→ Work instructions:
Below is some data. Retype exactly the lines starting at the one with "pfnBEGetCandidates := VmDirMDBGetCandidates;" and ending at the one with "(** The record a".

→ Source records:
(** The same list, perhaps sorted. *)
Definition same_list c d : Prop := eIds d ≡ₚ eIds c ∧ positive d = positive c ∧ cands_ok d.

Lemma same_list_refl c : cands_ok c → same_list c c.
Proof. by split. Qed.

(** The three operations on lists whose flags are right. *)
Lemma intersect_spec c d s :
  cands_ok c → cands_ok d → positive c = positive d →
  ∃ c' r, IntersectCandidates c d s [] = Some (inr (c', r), s, []) ∧ same_list c c' ∧ positive r = positive d ∧ cands_ok r ∧
    (∀ z, z ∈ eIds r ↔ z ∈ eIds c ∧ z ∈ eIds d) ∧
    (eIds c ≠ [] → eIds d ≠ [] → eIdsSorted r = true).
Proof.
  intros Hc Hd Hp. unfold IntersectCandidates. rewrite Hp, Bool.eqb_reflx. cbn [negb].
  destruct (Z.eqb_spec (csize d) 0) as [Hz%size_zero | Hnd]; [exists c, d; do 4 (split; [by apply same_list_refl || done |]); rewrite Hz; split; [set_solver | done] |].
  destruct (Z.eqb_spec (csize c) 0) as [Hz%size_zero | Hnc].
  { do 2 eexists. split; [reflexivity |]. split; [by apply same_list_refl |]. cbn. split; [done |]. split; [intros _; constructor |]. rewrite Hz. split; [set_solver | done]. }
  destruct (sort_ok c Hc) as (Hsc & Hpc & Hposc & Hlc & Hokc). destruct (sort_ok d Hd) as (Hsd & Hpd & Hposd & Hld & Hokd).
  set (c' := VmDirSortCandidateList c) in *. set (d' := VmDirSortCandidateList d) in *.
  set (n := if csize d' <=? csize c' then csize d' else csize c').
  assert (0 < n ∧ (csize d' <= n ∨ csize c' <= n)) as [Hn Hcap] by (unfold n, csize in *; destruct (_ <=? _); lia).
  destruct (intersect_run (length (eIds c') + length (eIds d')) (eIds c') (eIds d') (CANDS [] n (positive c') false) s []) as (l & Hrun & Hsub & Hmem);
    [done | done | done | unfold csize in *; cbn [eIds cmax length]; lia |].
  do 2 eexists. split; [exact (merge_run n (positive c') _ _ l s Hn Hrun) |]. split; [done |].
  cbn. split; [congruence |]. split; [intros _; by eapply sorted_sublist |]. split; [| done]. intros z. rewrite Hmem. by rewrite Hpc, Hpd.
Qed.
(** The scope limits the search: the top node ends with candidates or without
    any entry. *)
Lemma scoped_build fuel (front : bool) f i s :
  (height f < fuel)%nat → initial f → exact i → indexed i → i ≠ FUnsupported → (∀ t, i ≠ FPresent t) →
  let x := FItem fresh_node i in
  let g := FAnd fresh_node (if front then [x; f] else [f; x]) in
  ∃ fs n s', BuildCandidateList compare rq fuel start g s [] = Some (inr (FAnd n fs), s', []) ∧
    (∀ e, check e (FAnd n fs) = check e g) ∧ bounded n ∧ good n ∧ (iPartialCandidates s' = false → sound (FAnd n fs)).
Proof.
  intros Hh Hf Hex Hidx Hu Hp x g. destruct fuel as [|fuel]; [lia |].
  assert (initial x) as Hx by done.
  set (fs := if front then [x; f] else [f; x]). assert (Forall initial fs) as Hfs by (destruct front; by repeat constructor).
  assert (heights fs <= fuel)%nat as Hhf by (destruct front; cbn; destruct f; cbn in *; lia).
  destruct (build_and_node fuel fresh_node fs s eq_refl) as (fs' & n' & s' & Hrun & [Hsame _] & _ & Hinv & Hbound).
  - intros h Hhh. apply build_list_run. lia.
  - apply initial_inv. cbn. rewrite initial_components. done.
  - exists fs', n', s'. split; [done |]. split; [done |]. cbn in Hinv. destruct Hinv as (Hgood & Hsound & _).
    split; [| done]. apply (Hbound (build_lists_items fuel) eq_refl i Hidx). apply Exists_exists. exists x.
    split; [destruct front; set_solver |]. split; [by exists fresh_node | done].
Qed.

End Complete.

(** The item that [AppendDNFilter] adds; the whole tree has none. *)
Definition scope_item (scope : search_scope) (dnDesc : at_desc) (normDn : berval) : filter_item :=
  match scope with
  | LDAP_SCOPE_BASE => FEquality (AVA (Some dnDesc) ATTR_DN normDn)
  | LDAP_SCOPE_ONELEVEL => FOneLevel normDn
  | LDAP_SCOPE_SUBTREE => FSubstrings (SUBSTR (Some dnDesc) ATTR_DN (BER [] None) [] normDn)
  end.
(** The record is past the key that is looked for. *)
Definition past_key (k : scan_kind) (key cur : list Z) : bool :=
  match k with
  | ScanExact => negb (bool_decide (cur = key))
  | ScanPrefix => negb (bool_decide (key `prefix_of` cur))
  | _ => false
  end.

Section Cursor.
Context {lmdb : Lmdb} (k : scan_kind) (db : DB) (key : list Z) (iMaxIndexScan maxScanForSizeLimit eStartingId : Z).

(** The loop over the records; the flag of the result is false for
    [MDB_NOTFOUND], the list is gone when the index has too many records. *)
Fixpoint scan_loop (fuel : nat) (c : cursor) (currKey : list Z) (op : cursor_op) (cand : VDIR_CANDIDATES)
    : RM search_state (bool * option VDIR_CANDIDATES) :=
  match fuel with
  | O => rub
  | S fuel =>
      backend_call ;;;
      match mdb_cursor_get db c currKey op with
      | None => rret (csize cand >? 0, Some cand)
      | Some (c, currKey, value) =>
          if past_key k key currKey then rret (true, Some cand)
          else
            let eId := MDBDBTToEntryId value in
            cand <- (if eId >=? eStartingId then VmDirAddToCandidates cand eId else rret cand) ;;
            if (iMaxIndexScan >? 0) && (csize cand >? iMaxIndexScan) then rret (false, None)
            else if (maxScanForSizeLimit >? 0) && (csize cand >? maxScanForSizeLimit) then
              rset (set_partial true) ;;; rret (true, Some cand)
            else scan_loop fuel c currKey (next_op k) cand
      end
  end.

(** The first operation: for [<=] the last record when all keys are smaller. *)
Definition scan_start (c : cursor) : cursor * list Z * cursor_op :=
  match k with
  | ScanExact => (c, key, MDB_SET)
  | ScanLe => match mdb_cursor_get db c key MDB_SET_RANGE with
              | None => (c, key, MDB_LAST)
              | Some (c, currKey, _) => (c, currKey, MDB_SET_RANGE)
              end
  | _ => (c, key, MDB_SET_RANGE)
  end.

End Cursor.

Section Get.
Context {lmdb : Lmdb} (fuel : nat) (ix : index_env).

(** [MdbScanIndex]: an attribute without index leaves the node as it is. *)
Definition MdbScanIndex (attrType : cstr) (key : list Z) (i : filter_item) (n : filter_node) (eStartingId : Z)
    : RM search_state (bool * filter_node) :=
  o <- VmDirIndexCfgAcquire ix attrType VDIR_INDEX_READ ;;
  match o with
  | None => rret (true, n)
  | Some cfg =>
      o <- NewCandidates 10 true ;;
      match o with
      | None => rfail ERROR_BACKEND_ERROR
      | Some cand =>
          db <- VmDirMDBIndexGetDBi ix cfg ;;
          if bool_decide (kind_of i = ScanExact) && bGlobalUniq cfg then
            backend_call ;;;
            match mdb_get db key with
            | None => rret (false, set_candidates (Some cand) n)
            | Some value =>
                let eId := MDBDBTToEntryId value in
                cand <- (if eId >=? eStartingId then VmDirAddToCandidates cand eId else rret cand) ;;
                rret (true, set_candidates (Some cand) n)
            end
          else
            backend_call ;;;
            s <- rget ;;
            let '(c, currKey, op) := scan_start (kind_of i) db key (mdb_cursor_open db) in
            r <- scan_loop (kind_of i) db key (iMaxIndexScan n) (iMaxScanForSizeLimit s) eStartingId fuel c currKey op cand ;;
            rret (r.1, set_candidates r.2 n)
      end
  end.

(** The errors of the backend. *)
Definition backend_error {A} (m : RM search_state A) : RM search_state A :=
  r <- rtry m ;; match r with inl _ => rfail ERROR_BACKEND_ERROR | inr x => rret x end.

(** [VmDirMDBGetCandidates]: the key of the item, then the scan. *)
Definition VmDirMDBGetCandidates (i : filter_item) (n : filter_node) (eStartingId : Z) : RM search_state (bool * filter_node) :=
  backend_error
    match i with
    | FEquality a | FGe a | FLe a =>
        VmDirAllocateMemory (Z.of_nat (length (norm_or_raw (ava_value a))) + 1) ;;;
        MdbScanIndex (ava_type a) (BE_INDEX_KEY_TYPE_FWD :: norm_or_raw (ava_value a)) i n eStartingId
    | FSubstrings ss =>
        if negb (length (bv_val (ss_initial ss)) =? 0)%nat then
          VmDirAllocateMemory (Z.of_nat (length (norm_or_raw (ss_initial ss))) + 1) ;;;
          MdbScanIndex (ss_type ss) (BE_INDEX_KEY_TYPE_FWD :: norm_or_raw (ss_initial ss)) i n eStartingId
        else if negb (length (bv_val (ss_final ss)) =? 0)%nat then
          VmDirAllocateMemory (Z.of_nat (length (norm_or_raw (ss_final ss))) + 1) ;;;
          MdbScanIndex (ss_type ss) (BE_INDEX_KEY_TYPE_REV :: rev (norm_or_raw (ss_final ss))) i n eStartingId
        else if negb (length (ss_any ss) =? 0)%nat then rret (true, n)
        else rub
    | FOneLevel parentDn =>
        parentId <- VmDirMDBDNToEntryId ix parentDn ;;
        MdbScanIndex ATTR_PARENT_ID (MDBEntryIdToDBT parentId) i n eStartingId
    | _ => rub
    end.

(** The backend of the search. *)
#[local] Instance mdb_source : CandidateSource := {
  pfnBEGetCandidates := VmDirMDBGetCandidates;
  has_unique_index t := o <- VmDirIndexCfgAcquire ix t VDIR_INDEX_READ ;; rret match o with Some cfg => bGlobalUniq cfg | None => false end
}.

End Get.

(** ** What LMDB promises *)

(** The record a cursor operation goes to: [pos] is the position of the cursor. *)
Definition cursor_target (rs : list (list Z * list Z)) (leb : list Z → list Z → bool) (pos : option nat) (key : list Z) (op : cursor_op) : option nat :=
  match op with
  | MDB_SET | MDB_SET_KEY => fst <$> list_find (λ r, r.1 = key) rs
  | MDB_SET_RANGE => fst <$> list_find (λ r, leb key r.1 = true) rs
  | MDB_NEXT => i ← pos; if decide (S i < length rs)%nat then Some (S i) else None
  | MDB_NEXT_DUP =>
      i ← pos; r ← rs !! i; r' ← rs !! S i; if decide (r'.1 = r.1) then Some (S i) else None
  | MDB_PREV => i ← pos; if decide (0 < i <= length rs)%nat then Some (pred i) else None
  | MDB_LAST => if decide (rs = []) then None else Some (pred (length rs))
  | MDB_FIRST => if decide (rs = []) then None else Some O
  end.

(** A database is its records, sorted by the order of its keys; a key has one
    record unless the database was opened with [MDB_DUPSORT]. *)
Class LmdbLaws {lmdb : Lmdb} := {
  records : DB → list (list Z * list Z);
  key_leb : DB → list Z → list Z → bool;
  dupsort : DB → bool;
  position : cursor → option nat;
  key_refl db x : key_leb db x x = true;
  key_trans db x y z : key_leb db x y = true → key_leb db y z = true → key_leb db x z = true;
  key_antisym db x y : key_leb db x y = true → key_leb db y x = true → x = y;
  records_sorted db : StronglySorted (λ x y, key_leb db x.1 y.1 = true) (records db);
  records_unique db : dupsort db = false → NoDup (records db).*1;
  mdb_get_law db key : mdb_get db key = (λ p, p.2.2) <$> list_find (λ r, r.1 = key) (records db);
  mdb_cursor_get_law db c key op :
    match cursor_target (records db) (key_leb db) (position c) key op with
    | None => mdb_cursor_get db c key op = None
    | Some i => ∃ c' r, records db !! i = Some r ∧ mdb_cursor_get db c key op = Some (c', r.1, r.2) ∧ position c' = Some i
    end;
  mdb_put_law b db key v :
    match mdb_put b db key v with
    | None => b = true ∧ key ∈ (records db).*1
    | Some db' =>
        key_leb db' = key_leb db ∧ dupsort db' = dupsort db ∧ (b = true → key ∉ (records db).*1) ∧
        ∀ r, r ∈ records db' ↔ r = (key, v) ∨ (r ∈ records db ∧ (dupsort db = false → r.1 ≠ key))
    end;
  mdb_del_law db key o :
    match mdb_del db key o with
    | None => ∀ v, (dupsort db = true → o = None ∨ o = Some v) → (key, v) ∉ records db
    | Some db' =>
        key_leb db' = key_leb db ∧ dupsort db' = dupsort db ∧
        ∀ r, r ∈ records db' ↔ r ∈ records db ∧ (r.1 = key → dupsort db = true ∧ ∃ v, o = Some v ∧ r.2 ≠ v)
    end;
  mdb_cursor_del_law db c i r :
    position c = Some i → records db !! i = Some r →
    ∃ db', mdb_cursor_del db c = Some db' ∧ key_leb db' = key_leb db ∧ dupsort db' = dupsort db ∧ records db ≡ₚ r :: records db'
}.

(** ** The scan *)

Fixpoint take_while {A} (p : A → bool) (l : list A) : list A :=
  match l with [] => [] | x :: l => if p x then x :: take_while p l else [] end.

(** In a sorted list the wanted elements behind the first are one run. *)
Lemma take_while_run {A} (R : A → A → Prop) (p : A → bool) l x :
  StronglySorted R l → x ∈ l → p x = true → (∀ y, y ∈ l → (y = x ∨ R y x) → p y = true) → x ∈ take_while p l.
Proof.
  induction 1 as [|y l Hs IH HR]; intros Hx Hp Hall; [by apply elem_of_nil in Hx |]. cbn.
  apply elem_of_cons in Hx as [<- | Hx]; [rewrite Hp; by left |].
  rewrite (Hall y); [right; apply IH; [done | done | intros z Hz; apply Hall; by right] | by left | right; rewrite Forall_forall in HR; by apply HR].
Qed.
Lemma put_values_put vs w s :
  Forall (λ v, length v <= length (w_buf w))%nat vs → put_values vs w s [] = rlift (put_bytes (wire_values vs) w) s [].
Proof.
  intros H. revert w H. induction vs as [|v vs IH]; intros w H; cbn [put_values]; [done |]. apply Forall_cons in H as [Hv H].
  unfold VmDirEncodeShort. rewrite wire_values_cons. unfold wire_value. rewrite <- !app_assoc.
  change [u8 (Z.shiftr (Z.of_nat (length v)) 8); u8 (Z.of_nat (length v))] with (enc 2 (Z.of_nat (length v))). rewrite bind_put, lift_app.
  destruct (put_bytes (enc 2 (Z.of_nat (length v))) w) as [w1|] eqn:H1; [| done]. apply put_bytes_length in H1. rewrite H1, (proj2 (Nat.ltb_ge _ _)) by lia.
  rewrite bind_put, lift_app. destruct (put_bytes v w1) as [w2|] eqn:H2; [| done]. apply put_bytes_length in H2.
  rewrite put_byte_one, bind_put, lift_app. destruct (put_bytes [0] w2) as [w3|] eqn:H3; [| done]. apply put_bytes_length in H3.
  rewrite IH; [done |]. eapply Forall_impl; [exact H |]. cbn. intros x Hx. lia.
Qed.

Lemma put_attrs_put schema attrs w s :
  Forall (storable schema) attrs → Forall (λ a, Forall (λ v, length v <= length (w_buf w))%nat (avals a)) attrs →
  put_attrs attrs w s [] = rlift (put_bytes (wire_attrs attrs) w) s [].
Proof.
  intros H. revert w. induction H as [|a attrs ((aid & Haid & _) & Hne & _) _ IH]; intros w Hl; cbn [put_attrs]; [done |]. apply Forall_cons in Hl as [Ha Hl].
  rewrite Haid. assert (0 < length (avals a))%nat as Hpos by (destruct (avals a); [by destruct Hne | cbn; lia]). rewrite (proj2 (Nat.ltb_lt _ _)) by done.
  rewrite wire_attrs_cons. unfold wire_attr. rewrite Haid. cbn [default from_option]; change (id aid) with aid. unfold VmDirEncodeShort. rewrite <- !app_assoc.
  change [u8 (Z.shiftr aid 8); u8 aid] with (enc 2 aid). rewrite bind_put, lift_app.
  destruct (put_bytes (enc 2 aid) w) as [w1|] eqn:H1; [| done]. apply put_bytes_length in H1.
  change [u8 (Z.shiftr (Z.of_nat (length (avals a))) 8); u8 (Z.of_nat (length (avals a)))] with (enc 2 (Z.of_nat (length (avals a)))). rewrite bind_put, lift_app.
  destruct (put_bytes (enc 2 _) w1) as [w2|] eqn:H2; [| done]. apply put_bytes_length in H2. unfold rbind. rewrite put_values_put by (by rewrite H2, H1).
  rewrite lift_app. unfold rlift at 1. destruct (put_bytes (wire_values (avals a)) w2) as [w3|] eqn:H3; [| reflexivity]. apply put_bytes_length in H3.
  rewrite IH; [done |]. by rewrite H3, H2, H1.
Qed.

Lemma storable_short schema attrs : Forall (storable schema) attrs → Forall (λ a, Forall (λ v, length v <= length (wire_entry attrs))%nat (avals a)) attrs.
Proof.
  intros _. apply Forall_forall. intros a Ha. apply Forall_forall. intros v Hv. apply list_elem_of_split in Ha as (l1 & l2 & ->). apply list_elem_of_split in Hv as (v1 & v2 & Hav).
  unfold wire_entry, wire_attrs. rewrite !length_app, fmap_app, concat_app, length_app. cbn [fmap list_fmap concat]. rewrite length_app. unfold wire_attr at 2. rewrite Hav, !length_app.
  unfold wire_values. rewrite fmap_app, concat_app, length_app. cbn [fmap list_fmap concat]. rewrite length_app. pose proof (wire_value_length v). lia.
Qed.

Lemma encode_entry_run schema attrs b s :
  attrs ≠ [] → Forall (storable schema) attrs → (b = true → _VmDirEntrySanityCheck compare attrs s [] = Some (inr tt, s, [])) →
  VmDirEncodeEntry compare attrs b s [] = Some (inr (wire_entry attrs), s, []).
Proof.
  intros Hne Hst Hb. unfold VmDirEncodeEntry. assert ((if b then _VmDirEntrySanityCheck compare attrs else rret tt) s [] = Some (inr tt, s, [])) as Hchk by (destruct b; [by apply Hb | done]).
  unfold rbind at 1. rewrite Hchk. unfold rbind at 1, VmDirComputeEncodedEntrySize. rewrite (attrs_size_run schema) by done. cbn [fst snd].
  set (size := LEN_OF_LEN + LEN_OF_LEN + _). assert (size = Z.of_nat (length (wire_entry attrs))) as Hsize.
  { unfold size, wire_entry, LEN_OF_LEN. rewrite !length_app, !enc_length. lia. }
  assert (VmDirAllocateMemory size s [] = Some (inr (replicate (length (wire_entry attrs)) 0), s, [])) as Halloc.
  { unfold VmDirAllocateMemory. rewrite (proj2 (Z.eqb_neq _ _)) by (unfold size, LEN_OF_LEN; lia). rewrite Hsize. unfold rbind. cbn. by rewrite Nat2Z.id. }
  unfold rbind at 1. rewrite Halloc. rewrite !Z.add_0_l. unfold VmDirEncodeShort.
  change [u8 (Z.shiftr (Z.of_nat (length attrs)) 8); u8 (Z.of_nat (length attrs))] with (enc 2 (Z.of_nat (length attrs))).
  change [u8 (Z.shiftr (count_values attrs) 8); u8 (count_values attrs)] with (enc 2 (count_values attrs)).
  pose proof (put_bytes_fill (wire_entry attrs) (replicate (length (wire_entry attrs)) 0) (length_replicate _ _)) as Hfill.
  unfold wire_entry in Hfill at 1. rewrite !put_bytes_app in Hfill. revert Hfill. rewrite bind_put. destruct (put_bytes (enc 2 _) _) as [w1|] eqn:H1; [| done].
  rewrite bind_put, put_bytes_app. destruct (put_bytes (enc 2 _) w1) as [w2|] eqn:H2; [| done]. intros Hfill. unfold rbind at 1.
  assert (length (w_buf w2) = length (wire_entry attrs)) as Hl2.
  { apply put_bytes_length in H1, H2. cbn [w_buf] in H1. rewrite length_replicate in H1. congruence. }
  rewrite (put_attrs_put schema); [| done | rewrite Hl2; by eapply storable_short]. unfold rlift. by rewrite Hfill.
Qed.

(** ** Reading *)

Lemma decode_short_enc v r : 0 <= v < 2 ^ 16 → VmDirDecodeShort (enc 2 v ++ r) = Some (v, r).
Proof.
  intros Hv. change (enc 2 v) with [u8 (Z.shiftr v 8); u8 (Z.shiftr v 0)]. cbn [app VmDirDecodeShort]. do 2 f_equal. rewrite Z.shiftr_0_r.
  pose proof (byte_split 1 v ltac:(lia)) as Hb. change (8 * 1) with 8 in Hb. change (8 * (1 + 1)) with 16 in Hb. rewrite (Z.mod_small v (2 ^ 16)) in Hb by lia.
  rewrite <- Hb at 3. unfold u8 at 2. change 256 with (2 ^ 8). f_equal. rewrite Z.shiftl_mul_pow2 by lia. apply Z.mod_small. unfold u8.
  pose proof (Z.mod_pos_bound (Z.shiftr v 8) 256 ltac:(lia)). lia.
Qed.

→ Answer to the problem:
  pfnBEGetCandidates := VmDirMDBGetCandidates;
  has_unique_index t := o <- VmDirIndexCfgAcquire ix t VDIR_INDEX_READ ;; rret match o with Some cfg => bGlobalUniq cfg | None => false end
}.

End Get.

(** ** What LMDB promises *)

(** The record a cursor operation goes to: [pos] is the position of the cursor. *)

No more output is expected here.